The remainder of that long stormy afternoon I tried calling Demian every fifteen minutes. The line remained busy, probably off the hook. And I decided upon the use of a temporary coping mechanism. Call it denial. Torture and murder, at least for the moment, weren’t real. They were Japanese comic book.

8

An enormous burgeoning cloud mass moved swiftly overhead, the clouds leaded with moisture, black on the belly. The river, molten pewter and swollen with rain, undulated gently. The river trembled along with the earth, a movement I could not detect with my body, but a movement that I could see. The earth never stood still.

“Are they there? Is that cloud a cloud, or is it too big to be a cloud?”

Goldberg mocked me gently.

“ I am not ready to believe again. Knowing that Demian shredded all his photos and prints and destroyed all his negatives represents a shift, a crisis of faith. I don’t know if a cloud is a cloud.”

Goldberg smiled.

“You needed Demian to believe. He was your shaman. He led you to the
path, the way toward the numinous clouds. And now the shaman has gone back to Buffalo.”

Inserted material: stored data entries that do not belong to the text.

(** * SharkScope front end: ingestion, connection store, arc aggregation,
      selection and curve geometry

    A shallow embedding of the JavaScript of [frontend/src/App.jsx],
    [frontend/src/components/WorldMap.jsx],
    [frontend/src/components/Globe.jsx],
    [frontend/src/components/ConnectionsTable.jsx],
    [frontend/src/components/Header.jsx] and
    [frontend/src/components/StatsBar.jsx].

    Conventions of the embedding.
    - JavaScript numbers that count things ([bytes], [packets], ports, pids)
      are [N]; clock readings ([Date.now()]) are [Z]; coordinates and screen
      geometry are real numbers [R] (the doubles of the program, idealised:
      no rounding, no NaN; an absent coordinate is [None]).
    - A property that may be [null]/[undefined] is an [option]; objects are
      always truthy, the empty string is falsy.
    - React state updates queued by one callback are applied in the order
      they were queued, so a callback is a function from state to state.
    - [Date.now()] and [Math.random()] are inputs of the callbacks. *)

From Stdlib Require Import ZArith NArith Reals Lra Lia String List Permutation Sorted DecimalString.
From stdpp Require Import base gmap list strings sorting.

Local Open Scope string_scope.
Local Open Scope list_scope.

(** ** Constants ([App.jsx], lines 10-13) *)

Definition MAX_CONNECTIONS : nat := 1000.
Definition MAX_PACKET_EVENTS : nat := 300.
Definition BATCH_INTERVAL_MS : Z := 50.
Definition PACKET_EVENT_TTL_MS : Z := 2000.

(** ** Data model *)

Record GeoPoint := mkGeo {
  lat : option R;
  lon : option R;
  city : option string;
  country : option string;
  org : option string;
  unknown : bool;
  isHome : bool;
  pending : bool
}.

Record Connection := mkConn {
  conn_id : string;
  src_ip : string;
  dst_ip : string;
  src_port : option N;
  dst_port : option N;
  src_geo : option GeoPoint;
  dst_geo : option GeoPoint;
  protocol : option string;
  process : option string;
  pid : option N;
  bytes : N;
  packets : N;
  timestamp : option Z;
  lastActive : Z
}.

Record PacketEvent := mkPacketEvent {
  pe_id : string;
  pe_connKey : string;
  pe_src_ip : string;
  pe_dst_ip : string;
  pe_src_geo : option GeoPoint;
  pe_dst_geo : option GeoPoint;
  pe_timestamp : Z;
  pe_size : N
}.

(** The value stored per pairing key in [pendingConnectionUpdatesRef]. *)
Record Update := mkUpdate {
  u_bytes : N;
  u_packets : N;
  u_lastActive : Z
}.

Record Stats := mkStats {
  st_packets : N;
  st_flows : N;
  st_bytes : N
}.

(** The fields of a [packet] message ([data.*] in [ws.onmessage]). *)
Record PacketData := mkPacketData {
  d_src_ip : string;
  d_dst_ip : string;
  d_src_port : option N;
  d_dst_port : option N;
  d_src_geo : option GeoPoint;
  d_dst_geo : option GeoPoint;
  d_protocol : option string;
  d_process : option string;
  d_pid : option N;
  d_length : option N;
  d_new_flow : bool;
  d_timestamp : option Z
}.

Inductive RecordingStatus := RecRecording | RecStopped | RecOtherStatus.

(** A parsed message, by its [type] field. *)
Inductive Message :=
  | MsgError
  | MsgSession
  | MsgRecordingStatus (status : RecordingStatus) (has_error : bool)
  | MsgGeoUpdate (ip : string) (geo : option GeoPoint)
  | MsgProcessUpdate (m_src_ip m_dst_ip : string) (m_process : option string) (m_pid : option N)
  | MsgPacket (d : PacketData)
  | MsgOther.

(** What [JSON.parse(event.data)] does with the text of a message: it throws
    a [SyntaxError], or it returns [null], or it returns a value whose
    [type] is read next. *)
Inductive Payload :=
  | NotJSON
  | JSONNull
  | JSONData (m : Message).

Inductive JsError := SyntaxError | TypeError.

Inductive Outcome (A : Type) :=
  | Returned (a : A)
  | Thrown (e : JsError).
Arguments Returned {A} a.
Arguments Thrown {A} e.

Inductive GroupMode := LocationMode | AppMode.

(** The state of [App]: React state first, then the batching refs. *)
Record State := mkState {
  connections : list Connection;
  packetEvents : list PacketEvent;
  stats : Stats;
  selectedConnectionId : option string;
  selectedArcGroupKey : option string;
  capturing : bool;
  isRecording : bool;
  homeLocation : option GeoPoint;
  groupMode : GroupMode;
  pendingPacketEventsRef : list PacketEvent;
  pendingNewConnectionsRef : list Connection;
  pendingConnectionUpdatesRef : gmap string Update;
  pendingStatsRef : Stats
}.

Definition zeroStats : Stats := mkStats 0 0 0.

Definition initialState : State :=
  mkState [] [] zeroStats None None false false None LocationMode
          [] [] ∅ zeroStats.

(** ** JavaScript helpers *)

(** [a || b] on values that are objects or absent. *)
Definition orElse {A} (a b : option A) : option A :=
  match a with Some _ => a | None => b end.

(** Truthiness of an object-or-absent value. *)
Definition present {A} (a : option A) : bool :=
  match a with Some _ => true | None => false end.

(** [s || null] on a string: the empty string is falsy. *)
Definition nonEmpty (s : string) : option string :=
  if decide (s = "") then None else Some s.

(** [data.length || 0]. *)
Definition lengthOr0 (l : option N) : N := default 0%N l.

(** Decimal rendering of an integer, as in a template literal. *)
Definition showZ (z : Z) : string := NilZero.string_of_int (Z.to_int z).

(** [[a, b].sort().join('-')]: the default sort compares strings by code
    unit and leaves equal elements in place. *)
Definition pairKey (a b : string) : string :=
  if String.ltb b a then b +:+ "-" +:+ a else a +:+ "-" +:+ b.

Definition connKeyOf (c : Connection) : string := pairKey (src_ip c) (dst_ip c).

(** [array.slice(-n)]: the last [n] elements. *)
Definition lastn {A} (n : nat) (l : list A) : list A := drop (length l - n) l.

Goldberg raised his camera, and began snapping shots of a squirrel resting on its haunches, intently gnawing an acorn. Goldberg had taken up photography. But whereas Demian aimed his camera at the sky, Goldberg trained his aim upon the earth, and on all things earthbound. He photographed the squirrels and the pigeons that inhabit the park, because he claimed they were smiling. He photographed the geese on the river in the morning, shrouded in the mist that rose up steaming off the water. He even photographed the rats as they raced to their squeeze-holes, because they, too, smiled for the camera. The rats were happy, according to Goldberg.

Goldberg let his camera fall to the strap, and it rested on his chest. He took both my hands in his. “Nick, I have a proposal for you. I want you to come with me next week to Tucson. This entire episode with Demian and Nelson has really affected you. You need to get away. I’ve spoken to my friends about it, and you are more than welcome to join me. Roy and his mother think it’s a wonderful idea and are anxious to meet you.”

I didn’t need to consider it. I didn’t hesitate. I knew I needed to get away to an empty sky. Away from camouflage clouds and chemical trails and watchful superior beings. Away from dysfunction, deformity, and disorder. Away from torture and murder, if only for a little while.

“Schuyler, I do need to get away. I will come with you to Arizona.”

Goldberg embraced me.
“I will bring my camera, and take pictures of you in the desert, under the empty cloudless sky. And you will be smiling.”